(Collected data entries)
* * * * * * * * *

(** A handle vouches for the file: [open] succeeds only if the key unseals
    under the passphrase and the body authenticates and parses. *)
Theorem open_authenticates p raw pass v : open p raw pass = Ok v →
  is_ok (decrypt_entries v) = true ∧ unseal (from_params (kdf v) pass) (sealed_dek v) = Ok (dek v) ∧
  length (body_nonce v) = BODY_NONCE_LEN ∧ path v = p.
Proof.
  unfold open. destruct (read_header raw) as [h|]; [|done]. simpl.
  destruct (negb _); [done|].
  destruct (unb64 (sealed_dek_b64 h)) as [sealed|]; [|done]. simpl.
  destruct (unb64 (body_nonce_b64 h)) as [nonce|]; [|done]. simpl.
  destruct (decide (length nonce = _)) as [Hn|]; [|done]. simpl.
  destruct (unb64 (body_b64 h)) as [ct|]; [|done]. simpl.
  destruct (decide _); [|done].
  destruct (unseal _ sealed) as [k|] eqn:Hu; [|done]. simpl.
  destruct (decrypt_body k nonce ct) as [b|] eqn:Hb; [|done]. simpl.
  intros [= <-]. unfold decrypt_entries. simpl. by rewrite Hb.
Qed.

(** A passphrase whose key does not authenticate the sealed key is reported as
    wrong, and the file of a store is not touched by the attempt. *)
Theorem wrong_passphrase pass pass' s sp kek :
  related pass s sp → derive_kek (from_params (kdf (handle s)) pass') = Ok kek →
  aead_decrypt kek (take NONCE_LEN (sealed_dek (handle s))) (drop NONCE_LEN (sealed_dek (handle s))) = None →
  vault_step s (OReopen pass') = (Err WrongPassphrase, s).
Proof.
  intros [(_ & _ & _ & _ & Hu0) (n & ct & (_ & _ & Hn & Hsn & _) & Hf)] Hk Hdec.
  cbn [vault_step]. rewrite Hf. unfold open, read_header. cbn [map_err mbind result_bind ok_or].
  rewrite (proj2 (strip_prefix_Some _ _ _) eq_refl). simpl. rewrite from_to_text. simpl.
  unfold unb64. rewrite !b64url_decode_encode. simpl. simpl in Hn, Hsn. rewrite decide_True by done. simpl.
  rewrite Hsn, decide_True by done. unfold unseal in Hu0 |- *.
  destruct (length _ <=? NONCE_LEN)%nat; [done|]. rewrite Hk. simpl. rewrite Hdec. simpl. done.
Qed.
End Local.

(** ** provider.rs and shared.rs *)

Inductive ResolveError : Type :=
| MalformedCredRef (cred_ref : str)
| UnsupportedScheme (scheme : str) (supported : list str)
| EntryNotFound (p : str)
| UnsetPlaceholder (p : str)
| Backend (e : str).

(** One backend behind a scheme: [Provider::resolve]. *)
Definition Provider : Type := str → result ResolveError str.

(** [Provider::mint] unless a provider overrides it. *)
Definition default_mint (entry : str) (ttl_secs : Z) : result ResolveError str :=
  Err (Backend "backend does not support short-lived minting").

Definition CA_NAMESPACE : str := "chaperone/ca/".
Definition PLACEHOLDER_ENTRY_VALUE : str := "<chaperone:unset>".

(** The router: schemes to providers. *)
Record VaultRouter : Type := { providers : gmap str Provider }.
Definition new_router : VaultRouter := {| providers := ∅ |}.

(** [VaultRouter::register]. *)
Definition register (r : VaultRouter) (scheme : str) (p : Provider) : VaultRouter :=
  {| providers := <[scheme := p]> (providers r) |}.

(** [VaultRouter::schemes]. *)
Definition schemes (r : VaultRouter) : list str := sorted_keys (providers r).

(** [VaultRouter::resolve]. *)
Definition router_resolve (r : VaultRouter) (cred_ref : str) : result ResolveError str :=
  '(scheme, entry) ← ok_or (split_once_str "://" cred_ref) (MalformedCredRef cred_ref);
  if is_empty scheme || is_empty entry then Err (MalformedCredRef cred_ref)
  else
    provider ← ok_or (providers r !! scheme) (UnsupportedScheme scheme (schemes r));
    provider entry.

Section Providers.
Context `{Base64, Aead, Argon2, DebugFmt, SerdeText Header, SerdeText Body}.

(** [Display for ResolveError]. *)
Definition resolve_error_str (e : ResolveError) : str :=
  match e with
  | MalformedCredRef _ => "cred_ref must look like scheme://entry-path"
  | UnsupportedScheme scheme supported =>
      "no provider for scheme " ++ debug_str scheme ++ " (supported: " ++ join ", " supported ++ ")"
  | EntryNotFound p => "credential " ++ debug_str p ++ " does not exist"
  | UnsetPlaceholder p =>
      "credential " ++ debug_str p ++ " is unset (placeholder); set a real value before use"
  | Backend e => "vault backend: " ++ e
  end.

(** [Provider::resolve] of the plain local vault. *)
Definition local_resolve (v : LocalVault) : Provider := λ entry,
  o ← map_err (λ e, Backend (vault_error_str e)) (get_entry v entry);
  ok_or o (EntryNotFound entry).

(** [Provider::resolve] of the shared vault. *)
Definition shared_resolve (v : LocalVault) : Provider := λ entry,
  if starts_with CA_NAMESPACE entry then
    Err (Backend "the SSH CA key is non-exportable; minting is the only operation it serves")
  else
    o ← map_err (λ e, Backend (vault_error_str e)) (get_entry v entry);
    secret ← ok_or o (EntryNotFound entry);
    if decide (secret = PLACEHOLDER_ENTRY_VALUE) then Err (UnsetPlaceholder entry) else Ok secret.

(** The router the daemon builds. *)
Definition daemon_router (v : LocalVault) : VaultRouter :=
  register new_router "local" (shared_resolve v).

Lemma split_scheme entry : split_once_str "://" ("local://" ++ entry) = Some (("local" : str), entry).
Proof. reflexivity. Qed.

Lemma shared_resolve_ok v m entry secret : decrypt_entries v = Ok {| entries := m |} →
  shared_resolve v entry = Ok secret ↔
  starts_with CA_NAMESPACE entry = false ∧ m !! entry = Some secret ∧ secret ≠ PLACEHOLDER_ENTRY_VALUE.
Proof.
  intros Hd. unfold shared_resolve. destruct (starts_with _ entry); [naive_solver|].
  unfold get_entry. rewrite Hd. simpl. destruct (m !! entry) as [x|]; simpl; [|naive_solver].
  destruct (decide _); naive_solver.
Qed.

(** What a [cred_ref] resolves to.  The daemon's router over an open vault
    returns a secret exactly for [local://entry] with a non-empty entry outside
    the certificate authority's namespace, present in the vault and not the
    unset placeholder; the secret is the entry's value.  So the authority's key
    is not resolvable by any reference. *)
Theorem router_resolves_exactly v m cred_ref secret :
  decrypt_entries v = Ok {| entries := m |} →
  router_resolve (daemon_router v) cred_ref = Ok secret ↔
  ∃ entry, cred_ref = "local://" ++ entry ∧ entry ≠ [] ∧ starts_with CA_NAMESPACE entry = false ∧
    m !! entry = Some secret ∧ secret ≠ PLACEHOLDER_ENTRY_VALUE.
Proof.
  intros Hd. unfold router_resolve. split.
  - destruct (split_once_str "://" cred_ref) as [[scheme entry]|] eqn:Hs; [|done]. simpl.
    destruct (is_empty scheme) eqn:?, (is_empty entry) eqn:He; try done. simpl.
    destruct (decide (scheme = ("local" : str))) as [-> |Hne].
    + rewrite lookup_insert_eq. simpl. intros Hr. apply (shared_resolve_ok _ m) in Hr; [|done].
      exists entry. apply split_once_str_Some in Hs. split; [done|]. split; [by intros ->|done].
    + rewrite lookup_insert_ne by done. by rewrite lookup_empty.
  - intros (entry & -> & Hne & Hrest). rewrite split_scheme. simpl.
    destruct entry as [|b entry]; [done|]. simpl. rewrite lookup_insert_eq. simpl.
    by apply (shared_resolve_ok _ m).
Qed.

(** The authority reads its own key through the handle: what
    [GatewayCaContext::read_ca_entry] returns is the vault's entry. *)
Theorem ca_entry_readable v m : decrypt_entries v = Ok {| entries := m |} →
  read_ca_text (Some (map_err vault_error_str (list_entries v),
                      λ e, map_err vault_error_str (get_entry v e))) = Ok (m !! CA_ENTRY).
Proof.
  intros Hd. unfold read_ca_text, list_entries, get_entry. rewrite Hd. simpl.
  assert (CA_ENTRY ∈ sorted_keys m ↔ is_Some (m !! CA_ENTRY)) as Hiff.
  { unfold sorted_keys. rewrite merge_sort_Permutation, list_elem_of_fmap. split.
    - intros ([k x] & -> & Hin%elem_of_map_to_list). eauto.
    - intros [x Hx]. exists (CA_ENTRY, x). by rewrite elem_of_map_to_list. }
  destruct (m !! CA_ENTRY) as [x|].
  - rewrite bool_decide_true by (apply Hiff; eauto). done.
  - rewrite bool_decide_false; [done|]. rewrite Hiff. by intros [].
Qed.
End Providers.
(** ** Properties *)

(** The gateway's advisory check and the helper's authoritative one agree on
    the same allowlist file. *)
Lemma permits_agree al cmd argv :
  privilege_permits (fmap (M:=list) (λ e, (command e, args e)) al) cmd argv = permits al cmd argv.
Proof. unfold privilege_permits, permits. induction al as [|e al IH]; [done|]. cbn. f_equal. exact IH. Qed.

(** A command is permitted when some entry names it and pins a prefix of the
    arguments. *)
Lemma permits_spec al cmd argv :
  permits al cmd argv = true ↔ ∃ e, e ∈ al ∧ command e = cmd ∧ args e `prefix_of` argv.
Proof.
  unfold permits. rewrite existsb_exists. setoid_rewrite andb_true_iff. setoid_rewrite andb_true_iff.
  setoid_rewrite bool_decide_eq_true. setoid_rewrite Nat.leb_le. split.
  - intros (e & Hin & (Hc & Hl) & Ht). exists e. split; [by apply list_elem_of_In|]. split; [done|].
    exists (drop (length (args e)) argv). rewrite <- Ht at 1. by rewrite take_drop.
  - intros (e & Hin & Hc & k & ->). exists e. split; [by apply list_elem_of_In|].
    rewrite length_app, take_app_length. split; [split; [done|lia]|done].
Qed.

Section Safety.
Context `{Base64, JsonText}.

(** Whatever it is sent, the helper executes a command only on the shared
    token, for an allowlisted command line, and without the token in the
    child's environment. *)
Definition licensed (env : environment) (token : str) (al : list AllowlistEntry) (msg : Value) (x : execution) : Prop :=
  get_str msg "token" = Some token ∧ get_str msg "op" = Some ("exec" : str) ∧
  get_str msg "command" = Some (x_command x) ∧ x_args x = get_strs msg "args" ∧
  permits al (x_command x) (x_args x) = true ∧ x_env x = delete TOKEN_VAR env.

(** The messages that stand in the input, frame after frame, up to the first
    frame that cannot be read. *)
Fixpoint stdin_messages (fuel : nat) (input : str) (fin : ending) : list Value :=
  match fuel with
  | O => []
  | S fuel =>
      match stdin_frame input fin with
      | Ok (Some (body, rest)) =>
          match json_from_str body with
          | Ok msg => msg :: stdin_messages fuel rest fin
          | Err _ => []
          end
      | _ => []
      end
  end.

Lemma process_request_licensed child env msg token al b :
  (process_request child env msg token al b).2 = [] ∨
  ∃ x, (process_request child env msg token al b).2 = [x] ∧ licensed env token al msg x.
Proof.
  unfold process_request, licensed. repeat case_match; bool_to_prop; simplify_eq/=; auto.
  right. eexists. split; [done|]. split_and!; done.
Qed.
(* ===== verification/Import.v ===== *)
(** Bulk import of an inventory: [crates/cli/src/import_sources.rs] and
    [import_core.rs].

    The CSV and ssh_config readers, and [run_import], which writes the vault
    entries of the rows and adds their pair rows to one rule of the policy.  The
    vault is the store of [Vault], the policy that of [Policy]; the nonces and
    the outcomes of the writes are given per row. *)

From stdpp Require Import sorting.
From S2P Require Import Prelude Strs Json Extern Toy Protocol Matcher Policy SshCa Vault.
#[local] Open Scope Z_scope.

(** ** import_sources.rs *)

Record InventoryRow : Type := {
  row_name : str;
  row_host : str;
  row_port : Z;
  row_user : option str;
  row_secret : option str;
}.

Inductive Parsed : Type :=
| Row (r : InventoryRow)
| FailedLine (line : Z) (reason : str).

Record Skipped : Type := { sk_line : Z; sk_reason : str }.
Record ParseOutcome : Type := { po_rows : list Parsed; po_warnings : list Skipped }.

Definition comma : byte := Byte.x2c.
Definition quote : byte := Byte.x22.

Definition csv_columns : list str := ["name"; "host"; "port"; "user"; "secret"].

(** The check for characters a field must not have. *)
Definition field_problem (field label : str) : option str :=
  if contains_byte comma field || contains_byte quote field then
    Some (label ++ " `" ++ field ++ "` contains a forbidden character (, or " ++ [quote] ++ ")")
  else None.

* * * * * * * * *

Please output the exact lines of the records above, beginning with the first and stopping after the line that holds "Theorem open_authenticates p", and nothing else.

(** A handle vouches for the file: [open] succeeds only if the key unseals
    under the passphrase and the body authenticates and parses. *)
Theorem open_authenticates p raw pass v : open p raw pass = Ok v →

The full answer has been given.